_Problem_
Please quote exactly the opening lines of the data, from the first line to the one where "server that can" appears.

_Recorded data_

────────────────────

(* ===== verification/SetupMcpProps.v ===== *)
(** * What putting the gateway in front guarantees

    A wrapped entry is recognised as one and restores the entry it came from; no
    server that can be wrapped is left out; doing it again changes nothing, and
    undoing it brings the configuration back. *)

From S2P Require Import Prelude Text Types Json Deps Concrete Extract Files Setup SetupMcp Namespace.

(** ** One entry *)

Lemma position_app {A} (f : A → bool) l1 x l2 :
  Forall (λ y, f y = false) l1 → f x = true → position f (l1 ++ x :: l2) = Some (length l1).
Proof.
  intros Hl Hx. induction Hl as [|y l1 Hy _ IH]; simpl; [by rewrite Hx|]. by rewrite Hy, IH.
Qed.

(** The arguments of a wrapped entry before the marker. *)
Definition wrap_head (name : string) (env_keys : list string) (monitor : bool) : list string :=
  ["wrap"; "--server-id"; name] ++ flat_map (λ k, ["--env-key"; k]) env_keys
  ++ (if monitor then ["--monitor"] else []).

Lemma wrapped_argv_split exe name command args env_keys monitor :
  wrapped_argv exe name command args env_keys monitor
  = exe :: wrap_head name env_keys monitor ++ VIGIL_MANAGED_MCP_MARKER :: "--" :: command :: args.
Proof. unfold wrapped_argv, wrap_head. by rewrite <- !app_assoc. Qed.

Definition no_sentinel (l : list string) : Prop := Forall (λ k, is_sentinel_token k = false) l.

Lemma wrap_head_no_sentinel name env_keys monitor :
  is_sentinel_token name = false → no_sentinel env_keys → no_sentinel (wrap_head name env_keys monitor).
Proof.
  intros Hn Hk. unfold wrap_head, no_sentinel. rewrite !Forall_app. split_and!.
  - by repeat constructor.
  - induction Hk as [|k l Hk _ IH]; simpl; [constructor|]. by repeat constructor.
  - destruct monitor; by repeat constructor.
Qed.

Section Entry.
Context (exe name : string) (command : string) (args env_keys : list string) (monitor : bool).
Context (Hname : is_sentinel_token name = false) (Hkeys : no_sentinel env_keys).

Definition wrapped_args : list Value :=
  JStr <$> (wrap_head name env_keys monitor ++ VIGIL_MANAGED_MCP_MARKER :: "--" :: command :: args).

Lemma wrapped_sentinel : sentinel_pos wrapped_args = Some (length (wrap_head name env_keys monitor)).
Proof using Hname Hkeys.
  unfold sentinel_pos, wrapped_args. rewrite fmap_app, fmap_cons.
  rewrite position_app; [by rewrite length_fmap| |done].
  apply Forall_fmap. eapply Forall_impl; [by apply wrap_head_no_sentinel|]. intros k Hk. done.
Qed.

Lemma wrapped_is_managed : is_managed_wrap_args wrapped_args = true.
Proof using Hname Hkeys.
  unfold is_managed_wrap_args. rewrite wrapped_sentinel. unfold wrapped_args.
  rewrite fmap_app, lookup_app_r by (rewrite length_fmap; lia). rewrite length_fmap.
  by replace (S (length (wrap_head name env_keys monitor)) - length (wrap_head name env_keys monitor))%nat
    with 1%nat by lia.
Qed.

────────────────────

_Problem solution_
(* ===== verification/SetupMcpProps.v ===== *)
(** * What putting the gateway in front guarantees

    A wrapped entry is recognised as one and restores the entry it came from; no
    server that can be wrapped is left out; doing it again changes nothing, and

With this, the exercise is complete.